Listed records:
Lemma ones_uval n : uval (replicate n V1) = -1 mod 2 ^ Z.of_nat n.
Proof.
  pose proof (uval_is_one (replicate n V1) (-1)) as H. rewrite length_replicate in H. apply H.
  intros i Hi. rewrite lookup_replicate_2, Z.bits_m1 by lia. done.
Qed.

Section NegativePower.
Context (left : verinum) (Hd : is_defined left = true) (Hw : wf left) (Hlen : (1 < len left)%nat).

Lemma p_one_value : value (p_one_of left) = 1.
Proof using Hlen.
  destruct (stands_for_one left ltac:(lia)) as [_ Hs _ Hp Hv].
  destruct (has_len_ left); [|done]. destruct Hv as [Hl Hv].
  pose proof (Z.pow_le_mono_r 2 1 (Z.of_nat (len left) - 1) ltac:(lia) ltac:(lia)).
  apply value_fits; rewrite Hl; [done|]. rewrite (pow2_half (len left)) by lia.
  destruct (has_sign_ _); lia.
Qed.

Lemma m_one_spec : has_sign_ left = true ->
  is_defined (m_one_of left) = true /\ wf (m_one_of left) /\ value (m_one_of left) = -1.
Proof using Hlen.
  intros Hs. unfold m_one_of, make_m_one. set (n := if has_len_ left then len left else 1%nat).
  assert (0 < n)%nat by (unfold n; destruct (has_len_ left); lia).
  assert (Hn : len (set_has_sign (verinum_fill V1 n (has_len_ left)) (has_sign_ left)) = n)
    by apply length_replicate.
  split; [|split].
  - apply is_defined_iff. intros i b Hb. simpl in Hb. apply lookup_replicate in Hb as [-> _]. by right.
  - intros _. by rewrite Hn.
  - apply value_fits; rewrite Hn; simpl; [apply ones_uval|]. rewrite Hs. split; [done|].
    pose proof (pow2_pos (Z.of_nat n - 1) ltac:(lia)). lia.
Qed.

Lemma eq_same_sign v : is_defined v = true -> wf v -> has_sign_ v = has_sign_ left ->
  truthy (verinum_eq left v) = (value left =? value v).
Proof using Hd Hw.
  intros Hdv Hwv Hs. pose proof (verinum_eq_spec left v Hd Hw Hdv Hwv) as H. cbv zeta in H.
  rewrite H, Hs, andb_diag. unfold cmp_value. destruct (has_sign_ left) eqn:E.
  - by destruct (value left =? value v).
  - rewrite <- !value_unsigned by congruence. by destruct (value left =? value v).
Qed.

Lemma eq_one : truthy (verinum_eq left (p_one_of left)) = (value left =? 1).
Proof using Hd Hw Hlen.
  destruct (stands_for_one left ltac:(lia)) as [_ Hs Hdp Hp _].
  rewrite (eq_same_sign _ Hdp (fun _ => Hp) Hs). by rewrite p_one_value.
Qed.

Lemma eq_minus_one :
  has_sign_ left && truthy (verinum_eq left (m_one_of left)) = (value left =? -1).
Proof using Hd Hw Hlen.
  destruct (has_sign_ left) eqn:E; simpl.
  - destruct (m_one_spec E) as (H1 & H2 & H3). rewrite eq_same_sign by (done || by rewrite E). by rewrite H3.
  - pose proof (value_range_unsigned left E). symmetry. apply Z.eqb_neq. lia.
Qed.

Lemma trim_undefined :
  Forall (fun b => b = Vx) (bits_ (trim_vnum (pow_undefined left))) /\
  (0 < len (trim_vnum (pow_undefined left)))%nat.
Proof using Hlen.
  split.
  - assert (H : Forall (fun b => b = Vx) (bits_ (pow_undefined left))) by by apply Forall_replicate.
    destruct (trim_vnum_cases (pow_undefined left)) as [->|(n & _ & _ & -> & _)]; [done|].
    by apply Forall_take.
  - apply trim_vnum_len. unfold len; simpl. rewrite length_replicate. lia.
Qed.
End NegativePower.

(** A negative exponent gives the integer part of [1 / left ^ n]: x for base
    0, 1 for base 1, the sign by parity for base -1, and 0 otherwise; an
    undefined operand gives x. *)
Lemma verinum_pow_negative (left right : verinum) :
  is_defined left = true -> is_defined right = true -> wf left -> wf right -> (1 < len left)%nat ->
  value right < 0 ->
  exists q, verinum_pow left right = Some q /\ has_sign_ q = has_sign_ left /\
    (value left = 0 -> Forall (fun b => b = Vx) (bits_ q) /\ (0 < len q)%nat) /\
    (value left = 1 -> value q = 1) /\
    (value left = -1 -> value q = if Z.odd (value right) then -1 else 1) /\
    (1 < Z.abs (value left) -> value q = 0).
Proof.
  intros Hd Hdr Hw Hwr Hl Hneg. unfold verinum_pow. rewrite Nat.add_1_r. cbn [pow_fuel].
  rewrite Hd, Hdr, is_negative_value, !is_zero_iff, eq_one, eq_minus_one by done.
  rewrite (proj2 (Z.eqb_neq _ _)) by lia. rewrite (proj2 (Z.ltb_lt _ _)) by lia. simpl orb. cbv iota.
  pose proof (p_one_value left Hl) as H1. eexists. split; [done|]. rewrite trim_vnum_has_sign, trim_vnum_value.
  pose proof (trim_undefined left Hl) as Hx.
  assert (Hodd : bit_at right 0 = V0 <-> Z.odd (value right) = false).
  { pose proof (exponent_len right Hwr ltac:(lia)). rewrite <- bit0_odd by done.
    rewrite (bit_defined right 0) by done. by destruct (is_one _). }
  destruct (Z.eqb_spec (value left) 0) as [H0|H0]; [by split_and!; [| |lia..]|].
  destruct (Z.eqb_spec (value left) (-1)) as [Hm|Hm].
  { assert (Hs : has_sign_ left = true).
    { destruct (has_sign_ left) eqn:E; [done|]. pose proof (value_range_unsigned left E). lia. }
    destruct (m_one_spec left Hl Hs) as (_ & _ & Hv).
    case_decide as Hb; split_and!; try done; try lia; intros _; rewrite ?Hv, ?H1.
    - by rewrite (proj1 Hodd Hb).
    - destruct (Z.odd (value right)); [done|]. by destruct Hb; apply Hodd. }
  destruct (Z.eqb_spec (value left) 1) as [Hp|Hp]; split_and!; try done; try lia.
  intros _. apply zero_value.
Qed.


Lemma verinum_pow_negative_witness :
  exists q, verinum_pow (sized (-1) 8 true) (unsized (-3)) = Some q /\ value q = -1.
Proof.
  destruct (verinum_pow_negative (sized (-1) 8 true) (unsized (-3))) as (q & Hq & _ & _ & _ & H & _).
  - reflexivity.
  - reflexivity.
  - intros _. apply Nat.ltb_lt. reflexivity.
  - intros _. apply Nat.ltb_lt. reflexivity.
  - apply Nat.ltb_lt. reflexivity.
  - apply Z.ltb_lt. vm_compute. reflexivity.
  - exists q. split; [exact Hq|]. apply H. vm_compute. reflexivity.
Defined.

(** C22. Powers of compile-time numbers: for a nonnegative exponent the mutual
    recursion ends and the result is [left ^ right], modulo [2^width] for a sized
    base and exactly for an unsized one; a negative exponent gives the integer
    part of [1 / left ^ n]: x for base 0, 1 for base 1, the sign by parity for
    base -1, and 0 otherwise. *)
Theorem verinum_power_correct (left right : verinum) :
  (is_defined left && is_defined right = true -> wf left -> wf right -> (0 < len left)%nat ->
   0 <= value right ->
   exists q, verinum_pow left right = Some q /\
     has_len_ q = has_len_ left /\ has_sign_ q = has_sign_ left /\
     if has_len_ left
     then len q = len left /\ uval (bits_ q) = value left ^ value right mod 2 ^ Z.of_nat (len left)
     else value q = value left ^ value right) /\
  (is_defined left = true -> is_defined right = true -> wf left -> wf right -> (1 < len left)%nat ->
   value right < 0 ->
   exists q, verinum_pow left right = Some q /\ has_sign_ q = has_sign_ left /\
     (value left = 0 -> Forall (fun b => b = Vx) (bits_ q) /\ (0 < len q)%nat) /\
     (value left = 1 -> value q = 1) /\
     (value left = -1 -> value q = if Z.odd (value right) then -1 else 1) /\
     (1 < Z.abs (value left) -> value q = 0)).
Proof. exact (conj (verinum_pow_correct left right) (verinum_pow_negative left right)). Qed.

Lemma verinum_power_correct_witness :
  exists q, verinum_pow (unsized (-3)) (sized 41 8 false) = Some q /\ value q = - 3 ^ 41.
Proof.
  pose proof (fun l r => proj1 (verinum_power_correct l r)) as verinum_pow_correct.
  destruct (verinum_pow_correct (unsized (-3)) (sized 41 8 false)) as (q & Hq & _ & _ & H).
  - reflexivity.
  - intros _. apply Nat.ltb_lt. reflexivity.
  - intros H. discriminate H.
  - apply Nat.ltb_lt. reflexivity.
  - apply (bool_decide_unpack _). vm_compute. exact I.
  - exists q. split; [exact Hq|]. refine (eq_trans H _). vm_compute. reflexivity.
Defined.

* * *

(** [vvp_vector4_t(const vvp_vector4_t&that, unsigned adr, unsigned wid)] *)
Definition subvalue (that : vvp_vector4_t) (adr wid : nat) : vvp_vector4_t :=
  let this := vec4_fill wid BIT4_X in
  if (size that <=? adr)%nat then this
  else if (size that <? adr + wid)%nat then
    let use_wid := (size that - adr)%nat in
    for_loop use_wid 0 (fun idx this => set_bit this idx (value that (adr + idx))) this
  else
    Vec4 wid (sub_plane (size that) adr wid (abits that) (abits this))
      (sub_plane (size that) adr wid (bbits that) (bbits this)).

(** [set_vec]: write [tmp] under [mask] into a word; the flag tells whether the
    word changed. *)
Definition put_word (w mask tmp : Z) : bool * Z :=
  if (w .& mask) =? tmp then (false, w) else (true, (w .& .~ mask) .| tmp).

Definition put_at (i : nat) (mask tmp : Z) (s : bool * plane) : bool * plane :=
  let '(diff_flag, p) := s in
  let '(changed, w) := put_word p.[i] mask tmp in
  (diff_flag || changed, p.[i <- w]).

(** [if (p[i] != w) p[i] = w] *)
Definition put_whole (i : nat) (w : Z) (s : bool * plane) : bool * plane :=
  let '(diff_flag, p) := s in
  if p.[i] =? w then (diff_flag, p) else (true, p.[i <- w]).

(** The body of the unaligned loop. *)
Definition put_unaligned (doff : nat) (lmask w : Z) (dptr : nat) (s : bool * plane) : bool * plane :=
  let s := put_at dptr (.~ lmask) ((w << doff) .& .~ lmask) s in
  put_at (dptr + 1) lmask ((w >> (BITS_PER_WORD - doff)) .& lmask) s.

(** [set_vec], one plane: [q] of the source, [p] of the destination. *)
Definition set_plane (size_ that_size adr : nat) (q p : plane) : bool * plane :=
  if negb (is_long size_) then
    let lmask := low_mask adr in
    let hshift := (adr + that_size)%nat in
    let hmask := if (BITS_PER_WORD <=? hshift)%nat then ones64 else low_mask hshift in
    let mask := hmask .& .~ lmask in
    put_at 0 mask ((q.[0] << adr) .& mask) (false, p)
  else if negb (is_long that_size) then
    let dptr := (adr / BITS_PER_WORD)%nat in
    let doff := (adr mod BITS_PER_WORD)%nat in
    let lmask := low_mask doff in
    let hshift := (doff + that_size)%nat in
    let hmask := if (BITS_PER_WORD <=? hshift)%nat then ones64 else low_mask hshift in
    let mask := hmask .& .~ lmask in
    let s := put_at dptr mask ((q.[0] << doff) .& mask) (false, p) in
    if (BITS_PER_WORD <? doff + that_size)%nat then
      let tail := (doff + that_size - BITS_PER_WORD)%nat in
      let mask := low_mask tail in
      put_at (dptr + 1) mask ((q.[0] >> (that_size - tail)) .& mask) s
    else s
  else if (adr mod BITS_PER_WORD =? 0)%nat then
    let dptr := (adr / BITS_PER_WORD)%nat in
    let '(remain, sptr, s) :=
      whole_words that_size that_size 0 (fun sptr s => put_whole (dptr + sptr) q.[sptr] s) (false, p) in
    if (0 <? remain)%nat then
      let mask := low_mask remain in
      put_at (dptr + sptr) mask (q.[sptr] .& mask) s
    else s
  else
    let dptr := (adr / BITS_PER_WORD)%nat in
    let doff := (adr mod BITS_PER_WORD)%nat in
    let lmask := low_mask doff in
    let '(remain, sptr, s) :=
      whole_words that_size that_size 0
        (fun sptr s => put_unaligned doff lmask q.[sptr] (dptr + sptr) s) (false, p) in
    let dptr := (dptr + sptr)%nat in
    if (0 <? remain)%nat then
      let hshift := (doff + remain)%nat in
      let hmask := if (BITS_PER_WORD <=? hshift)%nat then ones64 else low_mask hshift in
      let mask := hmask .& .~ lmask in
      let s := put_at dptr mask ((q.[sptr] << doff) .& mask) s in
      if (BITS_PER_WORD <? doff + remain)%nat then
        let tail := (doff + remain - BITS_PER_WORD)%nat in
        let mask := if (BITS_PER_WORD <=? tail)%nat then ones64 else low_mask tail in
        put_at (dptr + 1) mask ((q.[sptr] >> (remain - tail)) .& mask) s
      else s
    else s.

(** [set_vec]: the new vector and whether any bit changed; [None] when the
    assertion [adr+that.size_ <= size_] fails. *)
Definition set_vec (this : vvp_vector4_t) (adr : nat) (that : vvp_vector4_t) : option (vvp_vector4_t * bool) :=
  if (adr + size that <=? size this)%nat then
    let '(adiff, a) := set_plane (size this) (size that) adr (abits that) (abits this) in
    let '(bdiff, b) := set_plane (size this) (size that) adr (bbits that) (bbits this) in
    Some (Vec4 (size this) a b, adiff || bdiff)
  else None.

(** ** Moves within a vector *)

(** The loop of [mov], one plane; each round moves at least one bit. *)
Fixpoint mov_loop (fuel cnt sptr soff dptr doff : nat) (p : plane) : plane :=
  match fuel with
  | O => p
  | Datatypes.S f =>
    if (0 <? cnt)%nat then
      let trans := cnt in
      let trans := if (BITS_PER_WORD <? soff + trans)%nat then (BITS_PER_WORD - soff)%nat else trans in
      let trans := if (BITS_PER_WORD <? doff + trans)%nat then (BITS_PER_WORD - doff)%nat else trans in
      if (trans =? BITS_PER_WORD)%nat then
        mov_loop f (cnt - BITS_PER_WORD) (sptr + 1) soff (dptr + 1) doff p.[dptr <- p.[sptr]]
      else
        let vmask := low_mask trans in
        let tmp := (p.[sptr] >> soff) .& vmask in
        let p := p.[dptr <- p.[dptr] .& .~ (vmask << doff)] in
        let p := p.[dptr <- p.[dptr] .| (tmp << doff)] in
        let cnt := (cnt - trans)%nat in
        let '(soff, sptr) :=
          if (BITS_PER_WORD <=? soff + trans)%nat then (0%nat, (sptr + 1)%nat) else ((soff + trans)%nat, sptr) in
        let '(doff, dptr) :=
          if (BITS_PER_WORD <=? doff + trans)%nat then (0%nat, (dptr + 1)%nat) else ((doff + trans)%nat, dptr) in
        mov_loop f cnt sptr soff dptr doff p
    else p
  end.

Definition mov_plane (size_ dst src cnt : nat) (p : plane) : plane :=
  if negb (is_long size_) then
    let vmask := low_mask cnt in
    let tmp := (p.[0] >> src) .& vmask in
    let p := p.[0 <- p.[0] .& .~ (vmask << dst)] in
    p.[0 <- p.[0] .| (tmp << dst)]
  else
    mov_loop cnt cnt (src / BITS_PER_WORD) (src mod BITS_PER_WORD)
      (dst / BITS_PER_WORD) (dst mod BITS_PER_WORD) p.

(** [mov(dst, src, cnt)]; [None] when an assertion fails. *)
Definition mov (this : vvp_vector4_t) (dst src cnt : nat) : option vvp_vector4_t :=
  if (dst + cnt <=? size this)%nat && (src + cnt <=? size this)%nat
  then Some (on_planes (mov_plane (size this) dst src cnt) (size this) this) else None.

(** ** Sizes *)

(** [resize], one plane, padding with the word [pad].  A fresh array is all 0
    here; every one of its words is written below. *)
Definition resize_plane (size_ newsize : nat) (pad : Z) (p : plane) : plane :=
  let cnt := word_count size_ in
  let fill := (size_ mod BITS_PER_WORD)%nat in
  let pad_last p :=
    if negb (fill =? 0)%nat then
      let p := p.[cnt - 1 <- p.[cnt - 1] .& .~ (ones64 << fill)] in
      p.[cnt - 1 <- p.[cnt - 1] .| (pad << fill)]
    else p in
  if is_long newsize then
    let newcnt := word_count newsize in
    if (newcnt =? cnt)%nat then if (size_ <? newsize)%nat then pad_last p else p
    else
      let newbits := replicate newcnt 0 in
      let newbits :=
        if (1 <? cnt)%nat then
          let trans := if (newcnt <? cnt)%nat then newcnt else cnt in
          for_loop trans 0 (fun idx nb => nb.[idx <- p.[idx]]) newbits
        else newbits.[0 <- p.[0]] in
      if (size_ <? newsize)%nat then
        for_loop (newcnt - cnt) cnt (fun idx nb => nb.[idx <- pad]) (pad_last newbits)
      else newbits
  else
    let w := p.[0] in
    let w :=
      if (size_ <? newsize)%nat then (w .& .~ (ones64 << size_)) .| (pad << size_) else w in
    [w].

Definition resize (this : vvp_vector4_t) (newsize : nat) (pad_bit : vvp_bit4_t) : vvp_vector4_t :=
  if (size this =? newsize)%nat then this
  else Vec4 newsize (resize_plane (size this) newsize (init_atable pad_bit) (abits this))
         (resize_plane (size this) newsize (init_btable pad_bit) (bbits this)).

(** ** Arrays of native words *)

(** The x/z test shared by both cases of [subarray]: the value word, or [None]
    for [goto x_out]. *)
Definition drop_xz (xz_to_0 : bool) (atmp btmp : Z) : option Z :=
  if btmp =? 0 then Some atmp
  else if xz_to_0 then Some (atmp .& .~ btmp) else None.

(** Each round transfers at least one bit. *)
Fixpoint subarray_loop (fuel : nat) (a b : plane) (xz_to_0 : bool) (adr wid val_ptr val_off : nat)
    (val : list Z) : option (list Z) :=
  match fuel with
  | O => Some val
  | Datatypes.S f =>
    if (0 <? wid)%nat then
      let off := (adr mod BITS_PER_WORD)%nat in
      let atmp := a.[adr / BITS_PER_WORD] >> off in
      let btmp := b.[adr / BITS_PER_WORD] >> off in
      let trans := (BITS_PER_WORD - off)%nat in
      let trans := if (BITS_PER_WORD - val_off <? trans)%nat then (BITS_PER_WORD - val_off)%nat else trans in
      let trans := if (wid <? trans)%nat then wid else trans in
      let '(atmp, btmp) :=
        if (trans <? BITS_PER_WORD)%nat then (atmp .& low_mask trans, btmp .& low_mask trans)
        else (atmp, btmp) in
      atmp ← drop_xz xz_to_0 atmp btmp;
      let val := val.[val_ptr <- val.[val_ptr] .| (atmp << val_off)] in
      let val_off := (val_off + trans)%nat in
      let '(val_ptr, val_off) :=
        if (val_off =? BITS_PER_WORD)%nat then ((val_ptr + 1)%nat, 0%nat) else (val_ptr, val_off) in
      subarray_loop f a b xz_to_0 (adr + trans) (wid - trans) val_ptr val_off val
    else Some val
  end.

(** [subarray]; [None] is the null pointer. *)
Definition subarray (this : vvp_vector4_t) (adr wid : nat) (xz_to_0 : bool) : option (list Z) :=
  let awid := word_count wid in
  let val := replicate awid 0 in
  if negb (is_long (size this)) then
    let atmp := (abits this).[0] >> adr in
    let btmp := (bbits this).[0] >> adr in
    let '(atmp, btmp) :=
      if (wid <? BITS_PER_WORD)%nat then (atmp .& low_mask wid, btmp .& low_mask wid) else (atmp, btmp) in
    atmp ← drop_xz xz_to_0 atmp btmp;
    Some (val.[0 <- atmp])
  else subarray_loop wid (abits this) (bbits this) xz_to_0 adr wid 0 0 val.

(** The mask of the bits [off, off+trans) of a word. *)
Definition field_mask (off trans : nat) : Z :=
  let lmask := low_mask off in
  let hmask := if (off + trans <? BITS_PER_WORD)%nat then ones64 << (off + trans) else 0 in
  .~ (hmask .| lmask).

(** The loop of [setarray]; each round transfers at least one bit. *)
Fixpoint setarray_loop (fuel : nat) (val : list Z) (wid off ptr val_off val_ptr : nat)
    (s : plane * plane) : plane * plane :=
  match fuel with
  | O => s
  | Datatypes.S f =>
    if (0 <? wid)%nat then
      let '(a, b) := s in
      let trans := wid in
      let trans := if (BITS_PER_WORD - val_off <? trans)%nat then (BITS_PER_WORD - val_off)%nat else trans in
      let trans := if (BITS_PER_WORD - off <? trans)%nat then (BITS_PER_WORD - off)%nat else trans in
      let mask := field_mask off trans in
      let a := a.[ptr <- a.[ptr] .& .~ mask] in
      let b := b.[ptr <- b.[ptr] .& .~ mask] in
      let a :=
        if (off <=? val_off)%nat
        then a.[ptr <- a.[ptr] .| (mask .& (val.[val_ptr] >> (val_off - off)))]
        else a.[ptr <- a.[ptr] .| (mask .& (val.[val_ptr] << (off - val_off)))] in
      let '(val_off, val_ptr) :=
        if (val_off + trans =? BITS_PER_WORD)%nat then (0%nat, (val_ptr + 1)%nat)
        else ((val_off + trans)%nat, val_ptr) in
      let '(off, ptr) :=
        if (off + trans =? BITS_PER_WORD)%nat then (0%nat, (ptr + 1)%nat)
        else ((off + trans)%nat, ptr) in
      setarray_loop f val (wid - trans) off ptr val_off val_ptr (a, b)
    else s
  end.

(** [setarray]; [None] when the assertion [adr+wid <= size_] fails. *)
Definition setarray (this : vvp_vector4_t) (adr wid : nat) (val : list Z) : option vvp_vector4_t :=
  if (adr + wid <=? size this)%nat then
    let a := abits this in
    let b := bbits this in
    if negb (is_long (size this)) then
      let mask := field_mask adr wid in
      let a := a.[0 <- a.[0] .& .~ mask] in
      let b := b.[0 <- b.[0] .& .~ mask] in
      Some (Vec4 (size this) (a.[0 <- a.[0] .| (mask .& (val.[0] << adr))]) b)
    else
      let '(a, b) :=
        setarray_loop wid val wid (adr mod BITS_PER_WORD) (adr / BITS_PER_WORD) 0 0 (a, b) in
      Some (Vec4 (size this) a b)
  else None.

...

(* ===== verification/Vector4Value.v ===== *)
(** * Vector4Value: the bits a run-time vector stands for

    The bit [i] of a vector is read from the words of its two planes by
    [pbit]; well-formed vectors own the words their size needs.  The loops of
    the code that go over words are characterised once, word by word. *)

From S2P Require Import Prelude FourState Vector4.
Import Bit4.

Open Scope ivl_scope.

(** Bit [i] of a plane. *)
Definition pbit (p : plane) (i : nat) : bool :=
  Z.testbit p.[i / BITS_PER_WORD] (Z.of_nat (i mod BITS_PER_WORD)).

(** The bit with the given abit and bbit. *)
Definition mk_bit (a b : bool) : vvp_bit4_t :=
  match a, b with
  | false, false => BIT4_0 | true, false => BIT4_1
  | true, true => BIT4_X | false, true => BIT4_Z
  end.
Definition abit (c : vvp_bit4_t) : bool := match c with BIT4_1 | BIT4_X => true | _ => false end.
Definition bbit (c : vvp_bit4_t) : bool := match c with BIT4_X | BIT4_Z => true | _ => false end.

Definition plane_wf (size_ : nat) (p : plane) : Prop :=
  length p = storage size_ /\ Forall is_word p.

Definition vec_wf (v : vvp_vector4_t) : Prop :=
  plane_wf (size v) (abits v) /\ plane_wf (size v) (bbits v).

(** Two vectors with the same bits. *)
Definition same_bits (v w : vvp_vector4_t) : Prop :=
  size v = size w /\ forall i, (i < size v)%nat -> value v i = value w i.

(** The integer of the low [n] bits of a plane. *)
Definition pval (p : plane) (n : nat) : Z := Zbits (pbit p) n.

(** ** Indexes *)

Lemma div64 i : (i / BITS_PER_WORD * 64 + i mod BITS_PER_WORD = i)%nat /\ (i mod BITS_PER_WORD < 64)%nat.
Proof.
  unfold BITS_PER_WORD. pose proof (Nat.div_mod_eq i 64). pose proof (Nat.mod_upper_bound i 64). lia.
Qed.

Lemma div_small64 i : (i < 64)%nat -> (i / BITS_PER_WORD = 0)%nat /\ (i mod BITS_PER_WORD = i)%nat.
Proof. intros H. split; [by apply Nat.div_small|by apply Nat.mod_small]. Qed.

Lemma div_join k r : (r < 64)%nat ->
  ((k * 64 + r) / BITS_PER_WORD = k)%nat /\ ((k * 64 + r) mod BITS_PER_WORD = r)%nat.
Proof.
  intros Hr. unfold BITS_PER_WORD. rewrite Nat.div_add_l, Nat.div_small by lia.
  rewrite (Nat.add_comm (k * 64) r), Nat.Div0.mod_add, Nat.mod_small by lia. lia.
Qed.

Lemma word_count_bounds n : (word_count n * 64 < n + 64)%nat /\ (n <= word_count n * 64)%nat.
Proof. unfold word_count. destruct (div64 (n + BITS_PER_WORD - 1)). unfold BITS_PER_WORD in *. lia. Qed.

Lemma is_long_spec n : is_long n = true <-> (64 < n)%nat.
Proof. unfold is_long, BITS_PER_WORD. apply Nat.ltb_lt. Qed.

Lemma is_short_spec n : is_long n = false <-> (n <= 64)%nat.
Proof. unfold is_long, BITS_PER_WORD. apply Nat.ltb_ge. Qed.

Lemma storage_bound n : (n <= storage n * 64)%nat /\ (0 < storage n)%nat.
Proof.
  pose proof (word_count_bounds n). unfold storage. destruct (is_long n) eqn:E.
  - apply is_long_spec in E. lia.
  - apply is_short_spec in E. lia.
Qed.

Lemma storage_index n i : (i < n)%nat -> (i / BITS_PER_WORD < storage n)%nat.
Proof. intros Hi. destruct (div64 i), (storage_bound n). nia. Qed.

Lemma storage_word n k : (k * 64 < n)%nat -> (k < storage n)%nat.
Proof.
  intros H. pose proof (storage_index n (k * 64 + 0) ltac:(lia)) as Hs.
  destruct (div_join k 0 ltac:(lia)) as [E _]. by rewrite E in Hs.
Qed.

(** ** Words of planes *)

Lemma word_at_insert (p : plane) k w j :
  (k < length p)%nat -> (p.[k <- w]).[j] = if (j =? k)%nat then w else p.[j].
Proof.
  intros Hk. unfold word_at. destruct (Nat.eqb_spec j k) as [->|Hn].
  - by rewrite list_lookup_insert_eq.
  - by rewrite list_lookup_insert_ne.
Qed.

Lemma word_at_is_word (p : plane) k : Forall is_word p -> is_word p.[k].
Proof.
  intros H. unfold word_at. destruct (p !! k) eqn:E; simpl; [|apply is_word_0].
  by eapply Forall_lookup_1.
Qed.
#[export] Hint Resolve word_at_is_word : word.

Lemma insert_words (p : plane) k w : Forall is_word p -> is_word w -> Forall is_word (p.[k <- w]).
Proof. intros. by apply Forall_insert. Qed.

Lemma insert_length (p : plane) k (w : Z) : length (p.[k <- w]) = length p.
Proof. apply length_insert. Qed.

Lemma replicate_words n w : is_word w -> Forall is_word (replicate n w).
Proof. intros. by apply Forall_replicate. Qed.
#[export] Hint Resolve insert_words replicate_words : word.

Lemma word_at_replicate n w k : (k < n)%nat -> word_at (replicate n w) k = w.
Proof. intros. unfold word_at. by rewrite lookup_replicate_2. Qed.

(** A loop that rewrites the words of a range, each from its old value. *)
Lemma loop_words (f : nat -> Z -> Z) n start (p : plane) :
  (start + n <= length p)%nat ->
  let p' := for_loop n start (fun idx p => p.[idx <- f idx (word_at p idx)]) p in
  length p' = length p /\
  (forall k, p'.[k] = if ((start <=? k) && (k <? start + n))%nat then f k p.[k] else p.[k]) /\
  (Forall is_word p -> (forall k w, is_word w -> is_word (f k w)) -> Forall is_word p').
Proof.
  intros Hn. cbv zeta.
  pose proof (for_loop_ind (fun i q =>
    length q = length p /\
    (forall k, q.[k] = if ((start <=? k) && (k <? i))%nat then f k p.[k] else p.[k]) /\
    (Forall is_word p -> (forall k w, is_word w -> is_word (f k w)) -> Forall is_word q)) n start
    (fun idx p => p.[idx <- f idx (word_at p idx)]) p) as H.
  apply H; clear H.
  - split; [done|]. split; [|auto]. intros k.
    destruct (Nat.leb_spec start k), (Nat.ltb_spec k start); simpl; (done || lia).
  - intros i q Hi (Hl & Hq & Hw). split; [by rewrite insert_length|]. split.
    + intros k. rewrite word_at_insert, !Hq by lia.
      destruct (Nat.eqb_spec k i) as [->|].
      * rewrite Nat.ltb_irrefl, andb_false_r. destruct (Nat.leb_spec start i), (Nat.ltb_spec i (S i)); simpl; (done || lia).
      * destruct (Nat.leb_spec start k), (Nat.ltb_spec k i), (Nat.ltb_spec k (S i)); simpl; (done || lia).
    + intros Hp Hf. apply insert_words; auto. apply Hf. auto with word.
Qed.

Work instruction:
Reproduce every line from the preceding data in which the word "remain" can be found.

Exercise response:
    let '(remain, sptr, s) :=
    if (0 <? remain)%nat then
      let mask := low_mask remain in
    let '(remain, sptr, s) :=
    if (0 <? remain)%nat then
      let hshift := (doff + remain)%nat in
      if (BITS_PER_WORD <? doff + remain)%nat then
        let tail := (doff + remain - BITS_PER_WORD)%nat in
        put_at (dptr + 1) mask ((q.[sptr] >> (remain - tail)) .& mask) s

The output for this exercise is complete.